The next day: Start your charcoal.
Combine flour, 1 tablespoon salt, and 1 tablespoon pepper. Lift beef out of marinade with slotted spoon and discard bay leaves and garlic, saving marinade. In batches, dredge cubes of beef in flour mixture and then shake off excess. Heat 2 tablespoons of olive oil in large pot and brown half beef over medium heat for 5 to 7 minutes, turning to brown evenly. Place beef in greased 12-inch Dutch oven and continue to brown remaining beef, adding oil as necessary. Place all beef in Dutch oven. Heat another 2 tablespoons of oil in large pot and add onions, carrots, mushrooms, and potatoes. Cook for 10 minutes over medium heat, stirring occasionally. Add garlic and cook for 2 more minutes. Place all vegetables in Dutch oven over beef. Add 2½ cups of reserved marinade to empty pot and cook over high heat to deglaze bottom of pan, scraping up all brown bits with a wooden spoon. Add the chicken stock, rosemary, sun-dried tomatoes, Worcestershire sauce, 1 tablespoon salt, and 2 teaspoons pepper. Pour sauce over meat and bake for 1½ to 2 hours, using about 14 pieces of charcoal on bottom and 14 pieces of charcoal on top, until meat and vegetables are all tender, stirring once or twice during cooking. Before serving, stir in frozen peas, and season to taste. Serve hot.
Peach-Cranberry Cobbler with Corn Bread Biscuits
(courtesy of Terry Bell, serves 8 generously)
2 cups thinly sliced fresh peaches
1 cup fresh or frozen cranberries
1 cup fresh raspberries
2/3 cup orange juice
½ cup packed brown sugar
¾ cup all-purpose flour, divided
¼ teaspoon ground allspice
6 tablespoons yellow cornmeal
2 tablespoons granulated sugar
2 teaspoons baking powder
½ teaspoon salt
4 tablespoons cold butter
6 tablespoons milk
Generously grease a 12-inch Dutch oven and start charcoal.

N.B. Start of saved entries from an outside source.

(* ===== verification/JsonState.v ===== *)
(** Kinds, tokens, errors and the grammar state that the JSON encoder and decoder share:
    [crates/tsr_json/src/token.rs], [error.rs] and [state.rs].

    Positions are [nat]: a [usize] that counts bytes in memory. The innermost frame of a
    stack stands first here, last in the source. *)

From stdpp Require Import gmap.
From S2P Require Import Prelude Wtf8 Semver BaseProto.

Local Open Scope Z_scope.

(** ** Kinds and tokens *)

Module Kind.
Inductive Kind :=
  | Invalid | Null | False_ | True_ | String | Number
  | BeginObject | EndObject | BeginArray | EndArray.
#[export] Instance kind_eq_dec : EqDecision Kind.
Proof. solve_decision. Defined.

Definition from_byte (b : Z) : Kind :=
  if b =? ch "n" then Null
  else if b =? ch "f" then False_
  else if b =? ch "t" then True_
  else if b =? 34 then String
  else if (b =? ch "-") || is_ascii_digit b then Number
  else if b =? ch "{" then BeginObject
  else if b =? ch "}" then EndObject
  else if b =? ch "[" then BeginArray
  else if b =? ch "]" then EndArray
  else Invalid.

Definition is_end (k : Kind) : bool := match k with EndObject | EndArray => true | _ => false end.
End Kind.
Import Kind(Kind).
Export (hints) Kind.

Module Token.
Inductive Token :=
  | Null
  | Boolean (b : bool)
  | String (s : bytes)
  | Number (s : bytes)
  | BeginObject | EndObject | BeginArray | EndArray.

Definition kind (t : Token) : Kind :=
  match t with
  | Null => Kind.Null
  | Boolean false => Kind.False_
  | Boolean true => Kind.True_
  | String _ => Kind.String
  | Number _ => Kind.Number
  | BeginObject => Kind.BeginObject
  | EndObject => Kind.EndObject
  | BeginArray => Kind.BeginArray
  | EndArray => Kind.EndArray
  end.

Definition text (t : Token) : bytes :=
  match t with
  | Null => bs "null"
  | Boolean false => bs "false"
  | Boolean true => bs "true"
  | String s | Number s => s
  | BeginObject => bs "{"
  | EndObject => bs "}"
  | BeginArray => bs "["
  | EndArray => bs "]"
  end.
End Token.
Import Token(Token).

(** ** Errors *)

Record SyntaxError := MkSyntaxError {
  e_offset : nat;
  e_pointer : bytes;
  e_message : bytes;
  duplicate_name : bool;
  unexpected_eof : bool;
}.
#[export] Instance eta_syntax_error : Eta SyntaxError := λ e,
  MkSyntaxError (e_offset e) (e_pointer e) (e_message e) (duplicate_name e) (unexpected_eof e).

(** An error of the reader or the writer is kept as it came, where the source keeps its
    text; a text of the encoder's own is on the right. *)
Inductive Error :=
  | Syntax (e : SyntaxError)
  | Semantic (marshal : bool) (offset : nat) (pointer : bytes) (kind : Kind) (value : option bytes) (type_name : bytes)
      (cause : option Error)
  | Eof
  | Io (action : bytes) (error : IoError + bytes)
  | Message (s : bytes)
  | InvalidIndent.

Definition syntax (offset : nat) (pointer message : bytes) : Error :=
  Syntax (MkSyntaxError offset pointer message false false).
Definition truncated (offset : nat) (pointer : bytes) : Error :=
  Syntax (MkSyntaxError offset pointer (bs "unexpected EOF") false true).
Definition duplicate (offset : nat) (pointer : bytes) : Error :=
  Syntax (MkSyntaxError offset pointer (bs "duplicate object member name") true false).

(** [if let Error::Syntax(e) = &mut error { .. }] *)
Definition map_syntax (f : SyntaxError → SyntaxError) (e : Error) : Error :=
  match e with Syntax e => Syntax (f e) | e => e end.

(** ** Names *)

(** The names of an object: one buffer with the ends of the names in it, and a hash set as
    well when there are many. *)
Record Names := MkNames { n_bytes : bytes; ends : list nat; large : option (gset bytes) }.
#[export] Instance eta_names : Eta Names := λ n, MkNames (n_bytes n) (ends n) (large n).
Definition names_default : Names := MkNames [] [] None.

(** [&bytes[start..end]] for each end in turn. *)
Fixpoint slices (b : bytes) (start : nat) (ends : list nat) : list bytes :=
  match ends with
  | [] => []
  | e :: ends => take (e - start) (drop start b) :: slices b e ends
  end.

Definition push_name (name : bytes) (n : Names) : Names :=
  let b := n_bytes n ++ name in n <| n_bytes := b |> <| ends := ends n ++ [length b] |>.

Definition insert (name : bytes) (n : Names) : bool * Names :=
  let n := match large n with
           | None =>
               if (64 <? length (ends n))%nat || (1024 <? length (n_bytes n))%nat
               then n <| large := Some (list_to_set (slices (n_bytes n) 0 (ends n))) |>
               else n
           | Some _ => n
           end in
  match large n with
  | Some l =>
      if decide (name ∈ l) then (false, n)
      else (true, push_name name (n <| large := Some ({[name]} ∪ l) |>))
  | None =>
      if decide (name ∈ slices (n_bytes n) 0 (ends n)) then (false, n) else (true, push_name name n)
  end.

(** ** Frames *)

Record Frame := MkFrame { f_kind : Kind; count : nat; name : bytes; names : Names }.
#[export] Instance eta_frame : Eta Frame := λ f, MkFrame (f_kind f) (count f) (name f) (names f).
Definition frame_new (kind : Kind) : Frame := MkFrame kind 0 [] names_default.

Definition expects_name (f : Frame) : bool := bool_decide (f_kind f = Kind.BeginObject) && Nat.even (count f).

(** [self.stack.last().is_some_and(Frame::expects_name)] *)
Definition top_expects_name (stack : list Frame) : bool := from_option expects_name false (head stack).

(** [self.stack.last().is_some_and(|f| f.kind == required)] *)
Definition top_is (required : Kind) (stack : list Frame) : bool :=
  from_option (λ f, bool_decide (f_kind f = required)) false (head stack).

(** [if let Some(f) = stack.last_mut() { .. }] *)
Definition on_top (f : Frame → Frame) (stack : list Frame) : list Frame :=
  match stack with frame :: rest => f frame :: rest | [] => [] end.

(** A [u8] that is the first of a sequence with so many valid bytes behind it is replaced
    together with these. *)
Definition bad_width (b : bytes) : nat :=
  match utf8_lead (nth 0 b 0%Z) with
  | Some (width, second_min, second_max, _) =>
      if negb (in_range second_min second_max (nth 1 b 0%Z)) then 1
      else if (width =? 2)%nat || negb (is_continuation (nth 2 b 0%Z)) then 2 else 3
  | None => 1
  end%nat.

Fixpoint from_utf8_lossy_fuel (fuel : nat) (b : bytes) : bytes :=
  match fuel, b with
  | S fuel, _ :: _ =>
      let '(rune, width) := decode_utf8 b in
      if (rune =? RUNE_ERROR) && (width =? 1)%nat
      then char_encode_utf8 RUNE_ERROR ++ from_utf8_lossy_fuel fuel (drop (bad_width b) b)
      else take width b ++ from_utf8_lossy_fuel fuel (drop width b)
  | _, _ => []
  end.

(** [String::from_utf8_lossy] *)
Definition from_utf8_lossy (b : bytes) : bytes := from_utf8_lossy_fuel (length b) b.

Definition append_pointer (out name : bytes) : bytes :=
  out ++ [ch "/"]
  ++ concat ((λ c, if c =? ch "~" then bs "~0" else if c =? ch "/" then bs "~1" else [c]) <$> from_utf8_lossy name).

Definition to_string (n : nat) : bytes := decimal_fuel 20 (Z.of_nat n).

(** The frames from the outermost on; [last] is the innermost. *)
Fixpoint pointer_loop (frames : list Frame) (next : bool) (out : bytes) : bytes :=
  match frames with
  | [] => out
  | f :: frames =>
      let last := bool_decide (frames = []) in
      if bool_decide (f_kind f = Kind.BeginObject) then
        if (count f =? 0)%nat || last && next && expects_name f then pointer_loop frames next out
        else pointer_loop frames next (append_pointer out (name f))
      else if (0 <? count f)%nat || last && next then
        pointer_loop frames next (append_pointer out (to_string (if last && next then count f else count f - 1)))
      else pointer_loop frames next out
  end.

Definition pointer (stack : list Frame) (next : bool) : bytes := pointer_loop (rev stack) next [].

Example pointer_ex :
  let f1 := MkFrame Kind.BeginObject 2 (bs "a/b") names_default in
  let f2 := MkFrame Kind.BeginArray 3 [] names_default in
  pointer [f2; f1] false = bs "/a~1b/2" ∧ pointer [f2; f1] true = bs "/a~1b/3" ∧ pointer [f1] true = [].
Proof. by vm_compute. Qed.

Combine peaches, cranberries, raspberries, and orange juice in a large bowl. Combine brown sugar, 4 tablespoons flour, and allspice in separate bowl; stir into peach mixture. Pour into prepared Dutch oven.
Combine remaining flour, cornmeal, granulated sugar, baking powder and salt in medium bowl. Cut in butter with pastry blender or two knives until mixture resembles coarse crumbs. Whisk egg and milk in a small bowl. Stir egg mixture into flour mixture with fork just until moistened. Spoon evenly over peach mixture.
Bake using about 12 coals on bottom and 12 to 14 coals on top for about 40 minutes or until toothpick inserted into center of topping comes out clean.